The task
Find and copy each line of the records where the string "replicate" shows up.

######

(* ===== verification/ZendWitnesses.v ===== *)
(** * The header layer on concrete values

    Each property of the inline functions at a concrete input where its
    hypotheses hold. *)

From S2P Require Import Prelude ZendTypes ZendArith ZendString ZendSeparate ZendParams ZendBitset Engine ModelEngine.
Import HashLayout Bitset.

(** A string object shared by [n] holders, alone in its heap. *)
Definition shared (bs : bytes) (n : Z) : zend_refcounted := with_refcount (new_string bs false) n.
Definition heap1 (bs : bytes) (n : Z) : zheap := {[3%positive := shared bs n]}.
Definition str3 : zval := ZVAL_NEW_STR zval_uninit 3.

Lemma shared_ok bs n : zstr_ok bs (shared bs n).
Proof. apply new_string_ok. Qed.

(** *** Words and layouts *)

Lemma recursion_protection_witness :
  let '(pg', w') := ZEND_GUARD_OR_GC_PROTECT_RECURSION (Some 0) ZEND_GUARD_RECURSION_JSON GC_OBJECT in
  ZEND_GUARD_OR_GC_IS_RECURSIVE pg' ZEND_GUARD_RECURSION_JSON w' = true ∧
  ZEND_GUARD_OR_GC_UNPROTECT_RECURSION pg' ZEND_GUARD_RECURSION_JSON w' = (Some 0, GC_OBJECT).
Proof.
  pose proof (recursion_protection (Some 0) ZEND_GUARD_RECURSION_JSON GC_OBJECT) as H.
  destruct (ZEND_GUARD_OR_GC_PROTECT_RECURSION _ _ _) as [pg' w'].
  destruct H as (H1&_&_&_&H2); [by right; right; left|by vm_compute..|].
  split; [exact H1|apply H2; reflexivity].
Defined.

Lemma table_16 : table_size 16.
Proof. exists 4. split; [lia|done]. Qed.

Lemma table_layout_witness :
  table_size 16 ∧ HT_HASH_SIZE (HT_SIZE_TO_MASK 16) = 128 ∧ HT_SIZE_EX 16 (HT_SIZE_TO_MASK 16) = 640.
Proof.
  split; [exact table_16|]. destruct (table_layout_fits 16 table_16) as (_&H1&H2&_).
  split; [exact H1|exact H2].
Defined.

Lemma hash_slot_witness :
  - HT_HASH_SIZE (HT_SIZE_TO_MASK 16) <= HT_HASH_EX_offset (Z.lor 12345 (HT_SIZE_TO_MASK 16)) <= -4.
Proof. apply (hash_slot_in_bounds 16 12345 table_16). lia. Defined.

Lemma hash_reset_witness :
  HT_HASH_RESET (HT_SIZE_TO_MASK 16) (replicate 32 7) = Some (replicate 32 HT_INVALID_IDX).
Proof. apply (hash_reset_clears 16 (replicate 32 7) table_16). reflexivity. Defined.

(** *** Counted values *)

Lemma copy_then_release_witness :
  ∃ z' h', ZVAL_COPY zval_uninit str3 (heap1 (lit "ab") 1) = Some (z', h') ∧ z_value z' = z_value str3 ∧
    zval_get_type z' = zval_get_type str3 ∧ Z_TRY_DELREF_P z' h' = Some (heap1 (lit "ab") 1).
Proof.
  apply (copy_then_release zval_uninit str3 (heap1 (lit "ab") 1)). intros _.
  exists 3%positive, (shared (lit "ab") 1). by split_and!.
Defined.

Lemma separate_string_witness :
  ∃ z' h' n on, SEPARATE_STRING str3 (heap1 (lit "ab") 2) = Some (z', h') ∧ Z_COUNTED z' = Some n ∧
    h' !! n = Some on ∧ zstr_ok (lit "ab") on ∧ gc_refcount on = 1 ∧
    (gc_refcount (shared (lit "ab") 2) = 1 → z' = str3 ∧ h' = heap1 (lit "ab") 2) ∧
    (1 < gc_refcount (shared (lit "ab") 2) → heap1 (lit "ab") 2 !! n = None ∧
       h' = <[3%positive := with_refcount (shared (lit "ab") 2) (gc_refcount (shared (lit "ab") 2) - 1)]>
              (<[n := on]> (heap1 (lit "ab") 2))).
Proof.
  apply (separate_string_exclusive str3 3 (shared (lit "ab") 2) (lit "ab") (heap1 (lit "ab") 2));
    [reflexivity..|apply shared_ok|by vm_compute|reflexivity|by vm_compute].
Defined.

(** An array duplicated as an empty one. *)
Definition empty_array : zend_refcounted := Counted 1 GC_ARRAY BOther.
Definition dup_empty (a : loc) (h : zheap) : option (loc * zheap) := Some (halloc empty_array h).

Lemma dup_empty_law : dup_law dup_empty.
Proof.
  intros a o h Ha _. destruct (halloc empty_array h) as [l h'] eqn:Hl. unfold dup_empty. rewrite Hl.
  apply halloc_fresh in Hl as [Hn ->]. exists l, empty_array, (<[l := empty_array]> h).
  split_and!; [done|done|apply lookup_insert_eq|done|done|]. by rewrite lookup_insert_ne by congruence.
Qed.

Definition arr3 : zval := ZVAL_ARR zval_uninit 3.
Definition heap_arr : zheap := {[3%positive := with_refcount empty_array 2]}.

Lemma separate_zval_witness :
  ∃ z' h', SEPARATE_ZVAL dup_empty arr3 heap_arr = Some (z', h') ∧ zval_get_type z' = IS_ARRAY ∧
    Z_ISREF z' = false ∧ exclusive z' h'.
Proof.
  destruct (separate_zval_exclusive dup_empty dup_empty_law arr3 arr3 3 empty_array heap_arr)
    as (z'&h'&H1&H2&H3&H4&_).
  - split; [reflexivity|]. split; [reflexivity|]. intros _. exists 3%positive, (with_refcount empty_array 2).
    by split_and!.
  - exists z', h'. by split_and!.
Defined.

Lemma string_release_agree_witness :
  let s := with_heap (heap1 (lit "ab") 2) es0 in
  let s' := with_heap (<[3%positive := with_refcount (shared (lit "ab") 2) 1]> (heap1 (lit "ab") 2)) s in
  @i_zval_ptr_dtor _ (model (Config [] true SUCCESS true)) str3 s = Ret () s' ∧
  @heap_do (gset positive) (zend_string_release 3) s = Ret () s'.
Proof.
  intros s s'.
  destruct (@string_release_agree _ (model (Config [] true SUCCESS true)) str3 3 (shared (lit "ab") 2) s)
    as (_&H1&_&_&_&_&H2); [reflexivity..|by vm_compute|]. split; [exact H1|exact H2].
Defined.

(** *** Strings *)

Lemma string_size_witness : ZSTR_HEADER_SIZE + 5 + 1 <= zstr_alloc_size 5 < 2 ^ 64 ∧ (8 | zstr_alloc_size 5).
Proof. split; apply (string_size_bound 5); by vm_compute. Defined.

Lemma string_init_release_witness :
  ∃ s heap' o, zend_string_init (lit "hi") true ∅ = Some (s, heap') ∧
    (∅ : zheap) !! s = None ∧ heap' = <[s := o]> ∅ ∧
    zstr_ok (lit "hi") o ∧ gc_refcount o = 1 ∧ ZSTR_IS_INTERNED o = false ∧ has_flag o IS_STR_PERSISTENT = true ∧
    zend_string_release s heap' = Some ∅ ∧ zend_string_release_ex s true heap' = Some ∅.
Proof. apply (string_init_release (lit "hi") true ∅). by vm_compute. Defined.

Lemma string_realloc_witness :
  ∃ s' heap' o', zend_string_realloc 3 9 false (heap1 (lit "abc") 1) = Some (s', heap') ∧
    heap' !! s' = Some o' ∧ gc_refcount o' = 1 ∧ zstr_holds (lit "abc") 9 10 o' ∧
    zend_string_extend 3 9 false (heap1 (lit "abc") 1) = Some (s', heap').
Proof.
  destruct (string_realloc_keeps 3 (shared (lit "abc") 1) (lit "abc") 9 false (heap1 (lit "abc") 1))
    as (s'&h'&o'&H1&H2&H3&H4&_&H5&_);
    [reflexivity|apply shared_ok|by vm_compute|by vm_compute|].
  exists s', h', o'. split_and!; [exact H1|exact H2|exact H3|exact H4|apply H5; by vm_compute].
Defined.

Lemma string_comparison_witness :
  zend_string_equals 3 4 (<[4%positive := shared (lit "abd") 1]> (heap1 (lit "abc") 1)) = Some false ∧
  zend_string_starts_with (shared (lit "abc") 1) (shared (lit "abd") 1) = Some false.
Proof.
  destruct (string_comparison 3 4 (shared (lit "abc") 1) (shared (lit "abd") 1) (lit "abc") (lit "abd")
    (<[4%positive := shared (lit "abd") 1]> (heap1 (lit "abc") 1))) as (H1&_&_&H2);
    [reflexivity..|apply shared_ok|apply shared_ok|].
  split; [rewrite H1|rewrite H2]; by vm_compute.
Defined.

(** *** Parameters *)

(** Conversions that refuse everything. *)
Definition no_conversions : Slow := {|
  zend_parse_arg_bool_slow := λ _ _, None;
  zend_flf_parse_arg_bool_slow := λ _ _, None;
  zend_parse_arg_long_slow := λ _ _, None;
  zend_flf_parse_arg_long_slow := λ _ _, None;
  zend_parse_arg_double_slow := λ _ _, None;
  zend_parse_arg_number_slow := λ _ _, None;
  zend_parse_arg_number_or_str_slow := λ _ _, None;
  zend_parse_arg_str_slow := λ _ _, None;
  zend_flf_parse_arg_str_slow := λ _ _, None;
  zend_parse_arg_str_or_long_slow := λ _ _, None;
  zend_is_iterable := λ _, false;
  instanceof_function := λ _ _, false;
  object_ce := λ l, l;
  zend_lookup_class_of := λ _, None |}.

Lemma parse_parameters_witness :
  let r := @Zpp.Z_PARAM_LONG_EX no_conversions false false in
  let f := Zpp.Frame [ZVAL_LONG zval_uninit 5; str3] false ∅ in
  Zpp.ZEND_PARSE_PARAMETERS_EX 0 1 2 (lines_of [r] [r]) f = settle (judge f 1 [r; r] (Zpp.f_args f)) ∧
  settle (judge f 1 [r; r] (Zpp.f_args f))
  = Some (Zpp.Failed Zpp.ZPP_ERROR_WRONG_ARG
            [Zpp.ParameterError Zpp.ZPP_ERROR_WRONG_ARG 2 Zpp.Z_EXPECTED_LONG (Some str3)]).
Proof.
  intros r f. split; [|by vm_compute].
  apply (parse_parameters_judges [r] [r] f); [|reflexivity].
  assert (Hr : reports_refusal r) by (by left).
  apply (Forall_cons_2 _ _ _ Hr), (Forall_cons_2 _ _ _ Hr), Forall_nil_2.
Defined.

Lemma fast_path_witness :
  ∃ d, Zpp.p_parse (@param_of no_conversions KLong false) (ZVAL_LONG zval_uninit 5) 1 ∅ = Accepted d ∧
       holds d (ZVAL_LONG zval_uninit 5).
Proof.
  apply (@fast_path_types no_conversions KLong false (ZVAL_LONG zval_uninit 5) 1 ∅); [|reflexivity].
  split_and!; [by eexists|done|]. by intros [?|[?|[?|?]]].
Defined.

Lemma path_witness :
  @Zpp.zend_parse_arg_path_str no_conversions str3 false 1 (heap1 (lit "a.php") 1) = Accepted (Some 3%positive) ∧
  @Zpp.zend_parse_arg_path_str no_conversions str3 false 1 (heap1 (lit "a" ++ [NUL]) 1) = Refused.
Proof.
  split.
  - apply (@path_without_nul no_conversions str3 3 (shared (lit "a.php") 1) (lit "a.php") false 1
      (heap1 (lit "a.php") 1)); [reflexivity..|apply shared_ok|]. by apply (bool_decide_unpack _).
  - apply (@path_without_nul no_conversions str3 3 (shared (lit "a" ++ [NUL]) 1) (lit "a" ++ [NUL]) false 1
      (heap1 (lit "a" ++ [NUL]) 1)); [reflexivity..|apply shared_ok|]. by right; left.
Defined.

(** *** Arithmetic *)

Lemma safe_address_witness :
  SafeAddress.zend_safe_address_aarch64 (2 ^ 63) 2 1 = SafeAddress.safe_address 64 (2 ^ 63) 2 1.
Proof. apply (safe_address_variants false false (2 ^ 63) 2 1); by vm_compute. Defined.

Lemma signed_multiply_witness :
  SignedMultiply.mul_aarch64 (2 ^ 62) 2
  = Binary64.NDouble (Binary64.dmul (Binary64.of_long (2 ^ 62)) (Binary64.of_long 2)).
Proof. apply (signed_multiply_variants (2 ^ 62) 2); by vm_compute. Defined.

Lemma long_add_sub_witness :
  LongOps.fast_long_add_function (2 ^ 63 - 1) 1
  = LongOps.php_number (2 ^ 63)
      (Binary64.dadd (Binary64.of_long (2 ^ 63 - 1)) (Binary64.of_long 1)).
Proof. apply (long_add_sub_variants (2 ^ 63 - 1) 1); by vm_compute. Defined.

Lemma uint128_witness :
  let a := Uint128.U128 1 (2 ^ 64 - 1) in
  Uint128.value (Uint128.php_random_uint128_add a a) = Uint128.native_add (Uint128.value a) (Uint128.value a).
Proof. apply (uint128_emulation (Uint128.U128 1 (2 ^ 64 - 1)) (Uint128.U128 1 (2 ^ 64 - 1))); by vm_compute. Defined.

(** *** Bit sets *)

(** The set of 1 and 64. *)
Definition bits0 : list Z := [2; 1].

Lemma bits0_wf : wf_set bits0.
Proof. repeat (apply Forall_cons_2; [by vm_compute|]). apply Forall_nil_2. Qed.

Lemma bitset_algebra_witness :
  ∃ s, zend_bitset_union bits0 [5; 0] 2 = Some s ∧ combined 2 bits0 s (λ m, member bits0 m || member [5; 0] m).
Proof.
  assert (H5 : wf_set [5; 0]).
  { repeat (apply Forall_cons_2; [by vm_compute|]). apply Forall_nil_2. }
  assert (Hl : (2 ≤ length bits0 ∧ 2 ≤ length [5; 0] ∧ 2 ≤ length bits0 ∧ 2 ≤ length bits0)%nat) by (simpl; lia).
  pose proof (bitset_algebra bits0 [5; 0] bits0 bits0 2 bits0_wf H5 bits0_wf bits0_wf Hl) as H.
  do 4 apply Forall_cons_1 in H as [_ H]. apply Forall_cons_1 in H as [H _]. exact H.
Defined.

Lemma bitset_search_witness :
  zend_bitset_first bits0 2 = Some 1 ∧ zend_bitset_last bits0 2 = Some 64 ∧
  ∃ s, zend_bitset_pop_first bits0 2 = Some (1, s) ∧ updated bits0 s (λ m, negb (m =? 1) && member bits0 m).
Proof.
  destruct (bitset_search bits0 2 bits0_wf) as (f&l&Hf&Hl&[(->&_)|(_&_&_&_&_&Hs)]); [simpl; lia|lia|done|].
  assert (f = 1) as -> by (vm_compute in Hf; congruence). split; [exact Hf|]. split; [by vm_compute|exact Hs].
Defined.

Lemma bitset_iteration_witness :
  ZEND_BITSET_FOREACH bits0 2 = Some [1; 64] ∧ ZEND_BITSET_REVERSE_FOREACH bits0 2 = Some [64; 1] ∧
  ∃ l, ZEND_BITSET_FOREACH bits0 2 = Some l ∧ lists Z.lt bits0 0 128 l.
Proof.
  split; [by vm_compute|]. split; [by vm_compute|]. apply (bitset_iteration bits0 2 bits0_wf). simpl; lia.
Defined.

######

Response below
  HT_HASH_RESET (HT_SIZE_TO_MASK 16) (replicate 32 7) = Some (replicate 32 HT_INVALID_IDX).
Proof. apply (hash_reset_clears 16 (replicate 32 7) table_16). reflexivity. Defined.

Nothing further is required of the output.